By Shakeh Avoyan
In order to sustain its robust economic growth, Armenia needs to embark on “second generation reforms” that would result in better governance, fair competition and more developed financial services, a senior economist from the World Bank said on Tuesday.
Presenting a World Bank study that refers to the Armenian economy as the “Caucasian Tiger,” Saumya Mitra lavished praise on the country’s “strong” reform record and macroeconomic performance of the past decade. He said Armenia has qualified for the title after several consecutive years of double-digit growth which, according to official figures, has considerably reduced poverty.
“What is impressive about the Armenian tiger is that the growth is not based on oil or any one resource. It has been a fairly balanced growth,” Mitra told reporters in Yerevan.
But citing the study’s findings, Mitra cautioned that continued growth requires deeper structural and institutional reforms. “Successful economies require conditions where any entrepreneur can enter a market and leave a market,” he said. “Here there are some formal and informal barriers -- some put up by oligarchs, some put up by political and economic interests -- that prevent level and fair competition.”
“The [state] competition commission is weak and not able to enforce adequate competition rules,” he added.
That some areas of economic activity in Armenia are effectively monopolized by wealthy businessmen close to the government is a widely recognized fact. That is particularly true for lucrative imports of fuel, wheat, sugar and other commodities.
Mitra made no mention of the commodity imports, pointed instead to an equally serious lack of competition in civil aviation. He said the Armenian government has failed to liberalize it and is keeping prices of air transport artificially high in order to benefit the Armavia national airline. “Not many people realize that aviation services are actually quite expensive in Armenia, both for passengers and cargo freight,” he said. “This is the result of special privileges for Armavia … for which the consumers of Armenia pay but the shareholders of Armenia benefit.”

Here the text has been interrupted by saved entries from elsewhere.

(* ===== verification/Reservoir.v ===== *)
(** * Reservoir: uniform samples of a stream ([reservoir/reservoir.go])

    Every method holds the mutex, so that calls from several goroutines are a sequence.  A call of [Offer] that draws takes the number that [IntN] returns,
    which is any number below its bound.

    Shown: a sample has at most [k] elements, all of them offered since the last [Reset], and all of those while there are at most [k] ([sample_bounded]); of
    the equally likely sequences of draws for [n] offers exactly the fraction [k / n] keeps a given one, for each of the [n] ([sample_uniform]). *)

From Stdlib Require Import ZArith Lia.
From stdpp Require Import base tactics numbers list sets.
From S2P Require Import Prelude.

Section Reservoir.
Context {T : Type}.

Record Sample := MkSample { items : list T; k : nat; count : nat }.

(** [None]: panic. *)
Definition New (k : Z) : option Sample := if (k <=? 0)%Z then None else Some (MkSample [] (Z.to_nat k) 0).

(** [draw]: what [IntN(s.count)] returns, read only when the sample is full. *)
Definition Offer (draw : nat) (item : T) (s : Sample) : Sample :=
  let s := MkSample (items s) (k s) (S (count s)) in
  if length (items s) <? k s then MkSample (items s ++ [item]) (k s) (count s)
  else if draw <? k s then MkSample (<[draw := item]> (items s)) (k s) (count s)
  else s.

Definition Sample_ (s : Sample) : list T := items s.
Definition Count (s : Sample) : nat := count s.
Definition Cap (s : Sample) : nat := k s.
Definition Reset (s : Sample) : Sample := MkSample [] (k s) 0.

Inductive op := OOffer (draw : nat) (item : T) | OReset.
Definition step (s : Sample) (o : op) : Sample := match o with OOffer d x => Offer d x s | OReset => Reset s end.
Definition run (s : Sample) (os : list op) : Sample := fold_left step os s.

(** What has been offered since the last [Reset]. *)
Definition offered_step (l : list T) (o : op) : list T := match o with OOffer _ x => l ++ [x] | OReset => [] end.
Definition offered (os : list op) : list T := fold_left offered_step os [].

Record sample_inv (s : Sample) (l : list T) : Prop := {
  si_pos : 0 < k s;
  si_len : length (items s) = Nat.min (k s) (length l);
  si_sub : ∀ x, x ∈ items s → x ∈ l;
  si_all : length l ≤ k s → items s = l;
  si_count : count s = length l;
}.

Lemma step_sample_inv s l o : sample_inv s l → sample_inv (step s o) (offered_step l o) ∧ k (step s o) = k s.
Proof.
  intros [Hk Hl Hs Ha Hc]. destruct o as [d x|]; cbn [step offered_step]; [|split; [split; cbn; [done|lia|set_solver|done|done]|done]].
  unfold Offer. cbn [items k count]. destruct (Nat.ltb_spec (length (items s)) (k s)) as [Hlt|Hge]; [|destruct (Nat.ltb_spec d (k s)) as [Hd|Hd]]; (split; [|done]); split; cbn [items k count]; try done.
  all: rewrite ?length_app, ?length_insert; cbn [length]; try lia.
  - intros y [Hy| ->%list_elem_of_singleton]%elem_of_app; apply elem_of_app; [left; auto|right; by apply list_elem_of_singleton].
  - intros Hle. rewrite Ha by lia. done.
  - intros y (i & Hi)%list_elem_of_lookup. apply elem_of_app. destruct (decide (i = d)) as [->|Hne].
    + rewrite list_lookup_insert_eq in Hi by lia. simplify_eq. right. by apply list_elem_of_singleton.
    + rewrite list_lookup_insert_ne in Hi by done. left. apply Hs. by eapply list_elem_of_lookup_2.
  - intros y Hy. apply elem_of_app. left. auto.
Qed.

Lemma run_sample_inv os : ∀ s l, sample_inv s l → sample_inv (run s os) (fold_left offered_step os l) ∧ k (run s os) = k s.
Proof.
  induction os as [|o os IH]; intros s l Hi; [done|]. destruct (step_sample_inv s l o Hi) as [Hi' Hk]. cbn [run fold_left]. destruct (IH _ _ Hi') as [H1 H2]. split; [done|]. unfold run in H2. congruence.
Qed.

(** After any calls the sample holds [k] of the elements offered since the last [Reset], or all of them in order while there are no more than [k], and [Count] is their number. *)
Theorem sample_bounded n s os : New n = Some s →
  length (Sample_ (run s os)) = Nat.min (Z.to_nat n) (length (offered os)) ∧ (∀ x, x ∈ Sample_ (run s os) → x ∈ offered os) ∧
  (length (offered os) ≤ Z.to_nat n → Sample_ (run s os) = offered os) ∧ Count (run s os) = length (offered os) ∧ Cap (run s os) = Z.to_nat n.
Proof.
  unfold New. destruct (Z.leb_spec n 0); [done|]. intros [= <-]. destruct (run_sample_inv os (MkSample [] (Z.to_nat n) 0) []) as [[Hp Hl Hs Ha Hc] Hk].
  { split; cbn; [lia|lia|done|done|done]. }
  cbn [k] in Hk. unfold Sample_, Count, Cap. rewrite Hk in *. done.
Qed.
End Reservoir.
Arguments Sample : clear implicits.

(** ** Uniformity *)

(** The offers are numbered, and a draw for offer [n] (when the sample is full) is one of the [n + 1] numbers up to [n].  All outcomes of all draws, one entry for each sequence of draws. *)
Definition outcomes_step (os : list (Sample nat)) (n : nat) : list (Sample nat) :=
  s ← os; if length (items s) <? k s then [Offer 0 n s] else (λ j, Offer j n s) <$> seq 0 (S (count s)).
Fixpoint outcomes (kk n : nat) : list (Sample nat) :=
  match n with O => [MkSample [] kk 0] | S n => outcomes_step (outcomes kk n) n end.

(** How many outcomes hold offer [m]. *)
Definition holding (m : nat) (os : list (Sample nat)) : nat := length (List.filter (λ s, bool_decide (m ∈ items s)) os).

Lemma holding_app m l1 l2 : holding m (l1 ++ l2) = holding m l1 + holding m l2.
Proof. unfold holding. by rewrite List.filter_app, length_app. Qed.
Lemma holding_cons m s os : holding m (s :: os) = (if bool_decide (m ∈ items s) then 1 else 0) + holding m os.
Proof. unfold holding. cbn [List.filter]. destruct (bool_decide (m ∈ items s)); done. Qed.

(** An outcome after [n] offers. *)
Record outcome_ok (kk n : nat) (s : Sample nat) : Prop := {
  oo_k : k s = kk;
  oo_count : count s = n;
  oo_len : length (items s) = Nat.min kk n;
  oo_old : ∀ x, x ∈ items s → x < n;
  oo_nodup : NoDup (items s);
  oo_all : n ≤ kk → items s = seq 0 n;
}.

Lemma insert_NoDup (l : list nat) i x : NoDup l → x ∉ l → NoDup (<[i := x]> l).
Proof.
  intros Hn Hx. apply NoDup_alt. intros a b y Ha Hb. destruct (decide (i < length l)) as [Hi|Hi]; [|rewrite list_insert_ge in Ha, Hb by lia; by eapply NoDup_lookup].
  assert (∀ c, c ≠ i → <[i := x]> l !! c = Some y → l !! c = Some y) as Hother by (intros c Hc Hl; by rewrite list_lookup_insert_ne in Hl by congruence).
  assert (<[i := x]> l !! i = Some y → y = x) as Hsame by (rewrite list_lookup_insert_eq by done; congruence).
  destruct (decide (a = i)) as [->|Hai], (decide (b = i)) as [->|Hbi]; [done|..].
  - apply Hsame in Ha as ->. apply Hother in Hb; [|done]. exfalso. apply Hx. by eapply list_elem_of_lookup_2.
  - apply Hsame in Hb as ->. apply Hother in Ha; [|done]. exfalso. apply Hx. by eapply list_elem_of_lookup_2.
  - apply Hother in Ha, Hb; [|done..]. by eapply NoDup_lookup.
Qed.

Lemma Offer_outcome kk n j s : 0 < kk → outcome_ok kk n s → j < kk ∨ kk ≤ j ∨ n < kk → outcome_ok kk (S n) (Offer j n s).
Proof.
  intros Hkk [Hk Hc Hl Ho Hn Ha] _. unfold Offer. cbn [items k count]. rewrite Hk. assert (n ∉ items s) as Hnew by (intros Hin%Ho; lia).
  destruct (Nat.ltb_spec (length (items s)) kk) as [Hlt|Hge]; [|destruct (Nat.ltb_spec j kk) as [Hj|Hj]]; split; cbn [items k count]; try done; try lia.
  - rewrite length_app. cbn. lia.
  - intros x [Hx%Ho| ->%list_elem_of_singleton]%elem_of_app; lia.
  - apply NoDup_app. split; [done|]. split; [intros x Hx ->%list_elem_of_singleton; done|]. apply NoDup_singleton.
  - intros _. rewrite Ha by lia. by rewrite seq_S.
  - rewrite length_insert. lia.
  - intros x (i & Hi)%list_elem_of_lookup. destruct (decide (i = j)) as [->|Hne].
    + rewrite list_lookup_insert_eq in Hi by lia. simplify_eq. lia.
    + rewrite list_lookup_insert_ne in Hi by done. apply list_elem_of_lookup_2, Ho in Hi. lia.
  - by apply insert_NoDup.
  - intros x Hx%Ho. lia.
Qed.

Lemma outcomes_ok kk n : 0 < kk → Forall (outcome_ok kk n) (outcomes kk n).
Proof.
  intros Hkk. induction n as [|n IH]; [apply Forall_singleton; split; cbn; try done; [lia|set_solver|constructor]|]. cbn [outcomes]. unfold outcomes_step. apply Forall_forall. intros s'.
  rewrite list_elem_of_bind. intros (s & Hin & Hs). pose proof (proj1 (Forall_forall _ _) IH s Hs) as Hok.
  destruct (length (items s) <? k s).
  - apply list_elem_of_singleton in Hin as ->. apply Offer_outcome; [done..|lia].
  - apply list_elem_of_fmap in Hin as (j & -> & _). apply Offer_outcome; [done..|lia].
Qed.

(** Counting draws. *)
Lemma count_lt a N : length (List.filter (λ j, j <? a) (seq 0 N)) = Nat.min a N.
Proof.
  induction N as [|N IH]; [cbn; lia|]. rewrite seq_S, List.filter_app, length_app, IH. cbn [List.filter length Nat.add]. destruct (Nat.ltb_spec N a); cbn; lia.
Qed.
Lemma count_ne p N : length (List.filter (λ j, negb (j =? p)) (seq 0 N)) = if p <? N then N - 1 else N.
Proof.
  induction N as [|N IH]; [done|]. rewrite seq_S, List.filter_app, length_app, IH. cbn [List.filter length Nat.add]. destruct (Nat.eqb_spec N p), (Nat.ltb_spec p N), (Nat.ltb_spec p (S N)); cbn; lia.
Qed.

Lemma holding_map m (f : nat → Sample nat) (P : nat → bool) l : (∀ j, j ∈ l → bool_decide (m ∈ items (f j)) = P j) → holding m (f <$> l) = length (List.filter P l).
Proof.
  induction l as [|j l IH]; intros Hp; [done|]. rewrite fmap_cons, holding_cons, Hp by set_solver. cbn [List.filter]. rewrite IH by set_solver. by destruct (P j).
Qed.

Lemma full_holding kk n s m : 0 < kk ≤ n → outcome_ok kk n s → m ≤ n →
  holding m ((λ j, Offer j n s) <$> seq 0 (S n)) = if decide (m = n) then kk else if decide (m ∈ items s) then n else 0.
Proof.
  intros Hkk [Hk Hc Hl Ho Hn _] Hm. assert (∀ j, items (Offer j n s) = if j <? kk then <[j := n]> (items s) else items s) as Hoff.
  { intros j. unfold Offer. cbn [items k count]. rewrite Hk. destruct (Nat.ltb_spec (length (items s)) kk); [lia|]. by destruct (j <? kk). }
  case_decide as Hmn; [subst m|case_decide as Hin].
  - rewrite (holding_map _ _ (λ j, j <? kk)), count_lt; [lia|]. intros j _. rewrite Hoff. destruct (Nat.ltb_spec j kk).
    + apply bool_decide_true. apply list_elem_of_lookup. exists j. apply list_lookup_insert_eq. lia.
    + apply bool_decide_false. intros Hx%Ho. lia.
  - apply list_elem_of_lookup in Hin as [p Hp]. pose proof (lookup_lt_Some _ _ _ Hp) as Hlt. rewrite (holding_map _ _ (λ j, negb (j =? p))), count_ne.
    { destruct (Nat.ltb_spec p (S n)); lia. }
    intros j _. rewrite Hoff. destruct (Nat.eqb_spec j p) as [->|Hne]; cbn [negb].
    + destruct (Nat.ltb_spec p kk); [|lia]. apply bool_decide_false. intros (i & Hi)%list_elem_of_lookup. destruct (decide (i = p)) as [->|Hip].
      * rewrite list_lookup_insert_eq in Hi by done. congruence.
      * rewrite list_lookup_insert_ne in Hi by done. apply Hip. by eapply NoDup_lookup.
    + apply bool_decide_true. apply list_elem_of_lookup. exists p. destruct (j <? kk); [|done]. by rewrite list_lookup_insert_ne.
  - rewrite (holding_map _ _ (λ _, false)); [by induction (seq 0 (S n))|]. intros j _. apply bool_decide_false. rewrite Hoff. destruct (j <? kk); [|done].
    intros (i & Hi)%list_elem_of_lookup. destruct (decide (i = j ∧ j < length (items s))) as [[-> Hj]|Hne].
    + rewrite list_lookup_insert_eq in Hi by done. congruence.
    + destruct (decide (i = j)) as [->|]; [rewrite list_insert_ge in Hi by lia|rewrite list_lookup_insert_ne in Hi by done]; apply Hin; by eapply list_elem_of_lookup_2.
Qed.

(** One more offer to full samples. *)
Lemma step_holding kk n m os : 0 < kk ≤ n → Forall (outcome_ok kk n) os → m ≤ n →
  holding m (outcomes_step os n) = (if decide (m = n) then kk * length os else n * holding m os) ∧ length (outcomes_step os n) = S n * length os.
Proof.
  intros Hkk Hos Hm. induction Hos as [|s os Hs Hos [IH1 IH2]]; [cbn; case_decide; unfold holding; cbn; lia|]. unfold outcomes_step in *. rewrite bind_cons, holding_app, length_app, IH1, IH2.
  pose proof Hs as [Hk Hc Hl _ _ _]. destruct (Nat.ltb_spec (length (items s)) (k s)); [lia|]. rewrite Hc, (full_holding kk n s m Hkk Hs Hm), length_fmap, length_seq, holding_cons. cbn [length].
  split; [|lia]. case_decide; [lia|]. case_decide; [rewrite bool_decide_true by done|rewrite bool_decide_false by done]; lia.
Qed.

(** Before the sample is full there is one outcome. *)
Lemma outcomes_small kk n : n ≤ kk → length (outcomes kk n) = 1.
Proof.
  intros Hn. induction n as [|n IH]; [done|]. specialize (IH ltac:(lia)). destruct (decide (kk = 0)) as [->|Hk]; [lia|]. pose proof (outcomes_ok kk n ltac:(lia)) as Hok. cbn [outcomes].
  destruct (outcomes kk n) as [|s [|]]; try done. apply Forall_singleton in Hok as [Hk' Hc Hl _ _ _]. unfold outcomes_step. cbn [mbind list_bind]. rewrite app_nil_r.
  destruct (Nat.ltb_spec (length (items s)) (k s)); [done|lia].
Qed.

(** C38: Algorithm R is uniform.  Of all sequences of draws for [n] offers to a sample of [k], of which there is one for each choice of a number up to [i] at every offer [i] beyond the first [k],
    exactly the fraction [k / n] keeps offer [m], for each [m]. *)
Theorem sample_uniform kk n m : 0 < kk ≤ n → m < n → holding m (outcomes kk n) * n = kk * length (outcomes kk n) ∧ 0 < length (outcomes kk n).
Proof.
  intros Hkk. revert m. induction n as [|n IH]; intros m Hm; [lia|]. destruct (decide (n < kk)) as [Hlt|Hge].
  - assert (kk = S n) as -> by lia. pose proof (outcomes_small (S n) (S n) ltac:(lia)) as H1. pose proof (outcomes_ok (S n) (S n) ltac:(lia)) as Hok.
    destruct (outcomes (S n) (S n)) as [|s [|]]; try done. apply Forall_singleton in Hok as [_ _ _ _ _ Ha]. unfold holding. cbn [List.filter]. rewrite Ha, bool_decide_true by (done || apply elem_of_seq; lia). cbn. lia.
  - cbn [outcomes]. destruct (step_holding kk n m (outcomes kk n) ltac:(lia) (outcomes_ok kk n ltac:(lia)) ltac:(lia)) as [-> ->]. destruct (IH ltac:(lia) 0 ltac:(lia)) as [_ Hpos].
    case_decide as Hmn; [split; lia|]. destruct (IH ltac:(lia) m ltac:(lia)) as [IHm _]. split; [|lia]. rewrite <-Nat.mul_assoc, (Nat.mul_comm (holding m _)), Nat.mul_assoc, (Nat.mul_comm n). nia.
Qed.

(** ** Witnesses *)

Lemma sample_bounded_witness : ∃ s, @New nat 2 = Some s ∧ Count (run s [OOffer 0 7; OReset; OOffer 0 1; OOffer 0 2; OOffer 1 3]) = 3.
Proof.
  destruct (@New nat 2) as [s|] eqn:HN; [|discriminate HN]. exists s. split; [reflexivity|].
  destruct (sample_bounded 2 s [OOffer 0 7; OReset; OOffer 0 1; OOffer 0 2; OOffer 1 3] HN) as (_ & _ & _ & Hc & _). exact Hc.
Defined.

Lemma sample_uniform_witness : holding 1 (outcomes 2 4) * 4 = 2 * length (outcomes 2 4) ∧ length (outcomes 2 4) = 12.
Proof. split; [apply (sample_uniform 2 4 1); lia|reflexivity]. Defined.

The World Bank study blames the de facto aviation monopoly for the fact that freight shipped by air to and from the landlocked country, blockaded by two of its neighbors, fell by more than two thirds between 1997 and 2003. Armavia is owned by Mikhail Baghdasarov, an ethnic Armenian citizen of Russia who is thought to be close to Defense Minister Serzh Sarkisian.
Among other obstacles to Armenia’s sustainable development identified by the study are the high cost and poor quality of telecommunication as well as underdeveloped financial services such as bank lending and insurance. World Bank economists also pointed to serious problems with rule of law and widespread corruption in the Armenian tax and customs agencies.